● What you should do
Please return only the lines from the one holding "forall w xs" through the one holding "intros [= <- <- <-] [He", exactly as they appear in the records below, both ends included.

------

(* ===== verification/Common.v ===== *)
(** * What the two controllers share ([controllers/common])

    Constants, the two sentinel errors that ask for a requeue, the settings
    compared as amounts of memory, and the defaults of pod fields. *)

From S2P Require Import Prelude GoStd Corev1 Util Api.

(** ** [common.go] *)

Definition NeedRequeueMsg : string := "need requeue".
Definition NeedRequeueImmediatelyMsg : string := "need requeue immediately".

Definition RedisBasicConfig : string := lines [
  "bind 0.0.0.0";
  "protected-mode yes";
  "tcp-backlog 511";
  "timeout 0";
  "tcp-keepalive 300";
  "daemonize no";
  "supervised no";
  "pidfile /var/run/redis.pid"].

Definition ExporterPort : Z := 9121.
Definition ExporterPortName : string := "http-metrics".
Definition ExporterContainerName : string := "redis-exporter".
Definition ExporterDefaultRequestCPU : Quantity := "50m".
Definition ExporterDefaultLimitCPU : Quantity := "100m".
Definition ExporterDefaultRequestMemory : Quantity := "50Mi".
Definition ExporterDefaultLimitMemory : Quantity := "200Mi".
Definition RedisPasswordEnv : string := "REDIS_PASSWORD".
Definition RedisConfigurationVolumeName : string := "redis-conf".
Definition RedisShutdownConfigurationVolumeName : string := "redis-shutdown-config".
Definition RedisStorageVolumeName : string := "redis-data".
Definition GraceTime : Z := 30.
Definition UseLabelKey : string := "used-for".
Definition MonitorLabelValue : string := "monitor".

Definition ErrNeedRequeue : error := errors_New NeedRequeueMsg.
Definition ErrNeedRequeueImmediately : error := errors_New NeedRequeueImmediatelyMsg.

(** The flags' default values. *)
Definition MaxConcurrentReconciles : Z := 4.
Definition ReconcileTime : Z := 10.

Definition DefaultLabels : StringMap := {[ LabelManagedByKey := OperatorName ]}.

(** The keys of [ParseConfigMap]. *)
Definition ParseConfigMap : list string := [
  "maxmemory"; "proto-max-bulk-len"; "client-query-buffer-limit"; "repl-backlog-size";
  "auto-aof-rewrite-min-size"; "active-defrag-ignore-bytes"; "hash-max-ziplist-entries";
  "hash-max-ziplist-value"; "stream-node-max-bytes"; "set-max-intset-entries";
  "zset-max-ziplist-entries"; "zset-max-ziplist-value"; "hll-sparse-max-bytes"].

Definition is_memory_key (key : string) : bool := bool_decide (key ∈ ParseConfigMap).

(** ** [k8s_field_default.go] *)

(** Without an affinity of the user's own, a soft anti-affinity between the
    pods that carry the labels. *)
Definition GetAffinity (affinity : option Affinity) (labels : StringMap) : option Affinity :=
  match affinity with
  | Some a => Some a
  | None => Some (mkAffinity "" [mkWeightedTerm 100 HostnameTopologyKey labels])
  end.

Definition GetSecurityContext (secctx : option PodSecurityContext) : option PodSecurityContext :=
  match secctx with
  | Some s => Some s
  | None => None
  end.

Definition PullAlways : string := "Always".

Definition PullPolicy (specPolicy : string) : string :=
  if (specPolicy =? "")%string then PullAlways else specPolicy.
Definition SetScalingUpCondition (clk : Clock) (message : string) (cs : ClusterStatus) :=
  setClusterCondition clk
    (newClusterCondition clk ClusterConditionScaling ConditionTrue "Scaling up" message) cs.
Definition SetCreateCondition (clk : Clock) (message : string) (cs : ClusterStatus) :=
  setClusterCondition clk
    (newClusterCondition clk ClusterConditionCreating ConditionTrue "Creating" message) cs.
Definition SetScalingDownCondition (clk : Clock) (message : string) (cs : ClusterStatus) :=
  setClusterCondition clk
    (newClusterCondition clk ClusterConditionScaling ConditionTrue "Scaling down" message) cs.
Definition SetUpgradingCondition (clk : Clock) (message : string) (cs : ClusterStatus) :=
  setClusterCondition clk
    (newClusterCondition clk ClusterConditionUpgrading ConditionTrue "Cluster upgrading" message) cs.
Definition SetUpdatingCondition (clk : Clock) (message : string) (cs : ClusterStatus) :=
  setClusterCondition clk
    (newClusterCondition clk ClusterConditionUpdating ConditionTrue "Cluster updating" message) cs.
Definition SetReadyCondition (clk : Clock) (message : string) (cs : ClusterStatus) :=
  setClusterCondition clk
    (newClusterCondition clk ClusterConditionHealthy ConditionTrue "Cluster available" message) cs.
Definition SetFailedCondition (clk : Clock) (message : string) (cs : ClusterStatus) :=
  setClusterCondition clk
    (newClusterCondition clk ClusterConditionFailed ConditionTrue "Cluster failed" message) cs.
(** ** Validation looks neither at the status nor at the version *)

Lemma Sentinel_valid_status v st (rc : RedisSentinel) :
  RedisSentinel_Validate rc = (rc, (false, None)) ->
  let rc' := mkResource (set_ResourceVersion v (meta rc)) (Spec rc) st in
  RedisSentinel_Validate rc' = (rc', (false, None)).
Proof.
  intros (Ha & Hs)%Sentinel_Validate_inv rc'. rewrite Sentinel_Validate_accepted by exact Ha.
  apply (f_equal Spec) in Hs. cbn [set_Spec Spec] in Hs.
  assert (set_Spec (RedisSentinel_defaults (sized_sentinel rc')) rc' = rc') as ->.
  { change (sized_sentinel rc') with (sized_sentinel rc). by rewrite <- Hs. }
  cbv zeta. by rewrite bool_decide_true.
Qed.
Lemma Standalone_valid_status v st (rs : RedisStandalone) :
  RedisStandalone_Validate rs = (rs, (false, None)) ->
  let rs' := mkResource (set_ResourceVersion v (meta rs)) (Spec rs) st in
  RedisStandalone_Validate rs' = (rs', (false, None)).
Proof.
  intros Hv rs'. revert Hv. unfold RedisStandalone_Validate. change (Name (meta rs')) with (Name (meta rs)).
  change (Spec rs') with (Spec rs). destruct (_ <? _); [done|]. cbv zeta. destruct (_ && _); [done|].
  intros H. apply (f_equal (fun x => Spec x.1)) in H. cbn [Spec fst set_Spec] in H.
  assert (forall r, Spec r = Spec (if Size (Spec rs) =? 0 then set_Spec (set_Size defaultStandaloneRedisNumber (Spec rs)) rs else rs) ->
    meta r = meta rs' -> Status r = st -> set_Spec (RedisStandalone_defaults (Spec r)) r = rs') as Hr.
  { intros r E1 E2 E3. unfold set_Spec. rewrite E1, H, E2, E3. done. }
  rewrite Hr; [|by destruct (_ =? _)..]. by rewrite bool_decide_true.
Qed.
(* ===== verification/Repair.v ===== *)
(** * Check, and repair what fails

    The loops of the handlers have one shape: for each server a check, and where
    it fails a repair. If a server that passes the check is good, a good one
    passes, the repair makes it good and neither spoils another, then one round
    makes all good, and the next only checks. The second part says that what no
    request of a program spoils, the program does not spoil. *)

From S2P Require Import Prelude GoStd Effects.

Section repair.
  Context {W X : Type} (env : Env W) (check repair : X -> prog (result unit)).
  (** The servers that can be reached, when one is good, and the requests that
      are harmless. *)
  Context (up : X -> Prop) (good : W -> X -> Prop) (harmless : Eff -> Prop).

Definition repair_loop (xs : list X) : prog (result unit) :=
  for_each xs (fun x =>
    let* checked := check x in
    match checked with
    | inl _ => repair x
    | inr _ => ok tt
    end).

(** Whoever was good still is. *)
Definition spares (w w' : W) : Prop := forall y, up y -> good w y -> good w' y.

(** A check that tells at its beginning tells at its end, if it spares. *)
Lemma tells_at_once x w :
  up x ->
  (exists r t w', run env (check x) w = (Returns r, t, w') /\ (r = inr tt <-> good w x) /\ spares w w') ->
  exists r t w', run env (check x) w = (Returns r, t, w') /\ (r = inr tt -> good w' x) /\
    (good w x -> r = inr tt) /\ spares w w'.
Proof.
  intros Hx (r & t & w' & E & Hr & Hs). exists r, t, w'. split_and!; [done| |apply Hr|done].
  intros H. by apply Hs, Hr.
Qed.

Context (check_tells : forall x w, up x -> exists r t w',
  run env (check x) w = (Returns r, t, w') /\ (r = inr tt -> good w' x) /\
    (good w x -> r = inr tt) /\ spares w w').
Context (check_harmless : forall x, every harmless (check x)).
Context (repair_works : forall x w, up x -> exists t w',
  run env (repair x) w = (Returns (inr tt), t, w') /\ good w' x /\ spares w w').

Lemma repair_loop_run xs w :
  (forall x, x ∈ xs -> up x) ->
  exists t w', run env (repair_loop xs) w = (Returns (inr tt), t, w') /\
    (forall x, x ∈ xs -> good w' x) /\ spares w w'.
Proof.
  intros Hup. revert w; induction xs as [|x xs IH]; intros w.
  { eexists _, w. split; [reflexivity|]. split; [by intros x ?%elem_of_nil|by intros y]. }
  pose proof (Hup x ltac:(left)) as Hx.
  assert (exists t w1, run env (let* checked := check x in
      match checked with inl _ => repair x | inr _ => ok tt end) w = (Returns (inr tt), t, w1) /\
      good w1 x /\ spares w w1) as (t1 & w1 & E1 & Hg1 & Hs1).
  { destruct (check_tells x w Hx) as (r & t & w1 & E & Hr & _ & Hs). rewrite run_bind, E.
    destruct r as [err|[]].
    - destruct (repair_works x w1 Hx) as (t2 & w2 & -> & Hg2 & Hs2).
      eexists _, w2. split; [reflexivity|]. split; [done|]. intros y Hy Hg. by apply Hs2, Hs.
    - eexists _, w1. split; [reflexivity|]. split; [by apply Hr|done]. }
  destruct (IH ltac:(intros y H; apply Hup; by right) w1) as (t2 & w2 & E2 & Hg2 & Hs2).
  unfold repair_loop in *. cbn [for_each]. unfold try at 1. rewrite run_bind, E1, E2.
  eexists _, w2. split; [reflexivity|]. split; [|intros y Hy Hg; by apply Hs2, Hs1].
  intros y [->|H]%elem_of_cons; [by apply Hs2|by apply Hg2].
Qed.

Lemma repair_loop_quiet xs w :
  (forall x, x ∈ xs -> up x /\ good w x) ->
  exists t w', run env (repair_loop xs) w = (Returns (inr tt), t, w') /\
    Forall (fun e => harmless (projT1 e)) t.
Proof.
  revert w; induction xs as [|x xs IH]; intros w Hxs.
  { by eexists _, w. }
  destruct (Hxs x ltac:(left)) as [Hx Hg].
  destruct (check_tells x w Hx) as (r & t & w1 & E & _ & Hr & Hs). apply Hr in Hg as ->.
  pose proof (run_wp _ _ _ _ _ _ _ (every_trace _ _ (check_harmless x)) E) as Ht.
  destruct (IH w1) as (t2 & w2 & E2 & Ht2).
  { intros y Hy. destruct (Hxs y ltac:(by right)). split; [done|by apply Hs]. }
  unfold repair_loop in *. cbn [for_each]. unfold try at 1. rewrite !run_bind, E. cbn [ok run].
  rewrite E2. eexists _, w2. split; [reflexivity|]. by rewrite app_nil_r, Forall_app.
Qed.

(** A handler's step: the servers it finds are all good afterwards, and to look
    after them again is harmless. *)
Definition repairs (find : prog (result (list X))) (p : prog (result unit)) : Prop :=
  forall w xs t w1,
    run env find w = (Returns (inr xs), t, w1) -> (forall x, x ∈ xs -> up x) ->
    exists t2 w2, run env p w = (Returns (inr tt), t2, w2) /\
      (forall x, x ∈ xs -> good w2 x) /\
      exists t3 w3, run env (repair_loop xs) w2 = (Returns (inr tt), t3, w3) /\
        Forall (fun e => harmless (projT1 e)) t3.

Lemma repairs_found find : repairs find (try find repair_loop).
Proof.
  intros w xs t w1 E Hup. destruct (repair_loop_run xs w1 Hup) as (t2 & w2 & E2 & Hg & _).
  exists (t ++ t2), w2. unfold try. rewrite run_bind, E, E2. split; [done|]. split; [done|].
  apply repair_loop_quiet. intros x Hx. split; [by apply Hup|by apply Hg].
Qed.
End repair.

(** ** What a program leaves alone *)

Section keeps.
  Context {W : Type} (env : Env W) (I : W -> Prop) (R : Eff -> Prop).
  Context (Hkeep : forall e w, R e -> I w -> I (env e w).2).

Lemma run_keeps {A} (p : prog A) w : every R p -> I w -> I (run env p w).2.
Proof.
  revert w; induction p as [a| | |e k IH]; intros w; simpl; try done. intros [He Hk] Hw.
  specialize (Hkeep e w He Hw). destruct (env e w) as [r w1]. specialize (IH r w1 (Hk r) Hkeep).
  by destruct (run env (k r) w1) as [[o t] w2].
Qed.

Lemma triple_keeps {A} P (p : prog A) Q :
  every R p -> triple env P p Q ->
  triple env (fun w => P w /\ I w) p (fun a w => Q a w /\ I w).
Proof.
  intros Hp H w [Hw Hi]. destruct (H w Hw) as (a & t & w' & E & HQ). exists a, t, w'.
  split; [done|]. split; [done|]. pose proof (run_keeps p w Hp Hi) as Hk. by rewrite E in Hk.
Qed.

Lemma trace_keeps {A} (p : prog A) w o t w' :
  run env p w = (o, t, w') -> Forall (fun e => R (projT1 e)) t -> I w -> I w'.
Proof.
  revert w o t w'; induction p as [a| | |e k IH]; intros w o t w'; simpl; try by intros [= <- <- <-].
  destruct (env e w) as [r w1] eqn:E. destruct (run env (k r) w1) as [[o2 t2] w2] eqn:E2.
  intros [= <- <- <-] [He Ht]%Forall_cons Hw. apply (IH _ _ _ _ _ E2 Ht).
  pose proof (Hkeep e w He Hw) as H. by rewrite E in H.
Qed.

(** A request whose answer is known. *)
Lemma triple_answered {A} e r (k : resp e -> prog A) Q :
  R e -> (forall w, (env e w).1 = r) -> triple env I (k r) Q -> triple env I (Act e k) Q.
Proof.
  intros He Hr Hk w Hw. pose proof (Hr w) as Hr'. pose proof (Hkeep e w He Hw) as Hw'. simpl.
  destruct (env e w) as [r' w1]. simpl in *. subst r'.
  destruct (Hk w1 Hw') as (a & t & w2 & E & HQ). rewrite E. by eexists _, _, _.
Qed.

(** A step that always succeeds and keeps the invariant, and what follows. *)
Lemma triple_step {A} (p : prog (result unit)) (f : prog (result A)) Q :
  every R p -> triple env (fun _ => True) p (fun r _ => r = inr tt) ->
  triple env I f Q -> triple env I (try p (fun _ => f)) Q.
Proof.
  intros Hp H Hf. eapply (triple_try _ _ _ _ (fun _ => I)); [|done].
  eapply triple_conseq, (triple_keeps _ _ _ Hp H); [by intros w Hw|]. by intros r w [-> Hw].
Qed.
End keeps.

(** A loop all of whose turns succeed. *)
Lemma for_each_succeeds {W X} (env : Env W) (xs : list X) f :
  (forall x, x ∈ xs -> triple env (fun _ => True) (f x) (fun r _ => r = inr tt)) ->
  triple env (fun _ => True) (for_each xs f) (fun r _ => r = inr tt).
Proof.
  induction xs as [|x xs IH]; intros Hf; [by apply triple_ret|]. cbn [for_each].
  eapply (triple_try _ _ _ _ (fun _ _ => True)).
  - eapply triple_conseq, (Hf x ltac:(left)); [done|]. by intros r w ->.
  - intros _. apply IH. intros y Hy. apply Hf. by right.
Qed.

------

● Answer to this task
  forall w xs t w1,
    run env find w = (Returns (inr xs), t, w1) -> (forall x, x ∈ xs -> up x) ->
    exists t2 w2, run env p w = (Returns (inr tt), t2, w2) /\
      (forall x, x ∈ xs -> good w2 x) /\
      exists t3 w3, run env (repair_loop xs) w2 = (Returns (inr tt), t3, w3) /\
        Forall (fun e => harmless (projT1 e)) t3.

Lemma repairs_found find : repairs find (try find repair_loop).
Proof.
  intros w xs t w1 E Hup. destruct (repair_loop_run xs w1 Hup) as (t2 & w2 & E2 & Hg & _).
  exists (t ++ t2), w2. unfold try. rewrite run_bind, E, E2. split; [done|]. split; [done|].
  apply repair_loop_quiet. intros x Hx. split; [by apply Hup|by apply Hg].
Qed.
End repair.

(** ** What a program leaves alone *)

Section keeps.
  Context {W : Type} (env : Env W) (I : W -> Prop) (R : Eff -> Prop).
  Context (Hkeep : forall e w, R e -> I w -> I (env e w).2).

Lemma run_keeps {A} (p : prog A) w : every R p -> I w -> I (run env p w).2.
Proof.
  revert w; induction p as [a| | |e k IH]; intros w; simpl; try done. intros [He Hk] Hw.
  specialize (Hkeep e w He Hw). destruct (env e w) as [r w1]. specialize (IH r w1 (Hk r) Hkeep).
  by destruct (run env (k r) w1) as [[o t] w2].
Qed.

Lemma triple_keeps {A} P (p : prog A) Q :
  every R p -> triple env P p Q ->
  triple env (fun w => P w /\ I w) p (fun a w => Q a w /\ I w).
Proof.
  intros Hp H w [Hw Hi]. destruct (H w Hw) as (a & t & w' & E & HQ). exists a, t, w'.
  split; [done|]. split; [done|]. pose proof (run_keeps p w Hp Hi) as Hk. by rewrite E in Hk.
Qed.

Lemma trace_keeps {A} (p : prog A) w o t w' :
  run env p w = (o, t, w') -> Forall (fun e => R (projT1 e)) t -> I w -> I w'.
Proof.
  revert w o t w'; induction p as [a| | |e k IH]; intros w o t w'; simpl; try by intros [= <- <- <-].
  destruct (env e w) as [r w1] eqn:E. destruct (run env (k r) w1) as [[o2 t2] w2] eqn:E2.
  intros [= <- <- <-] [He Ht]%Forall_cons Hw. apply (IH _ _ _ _ _ E2 Ht).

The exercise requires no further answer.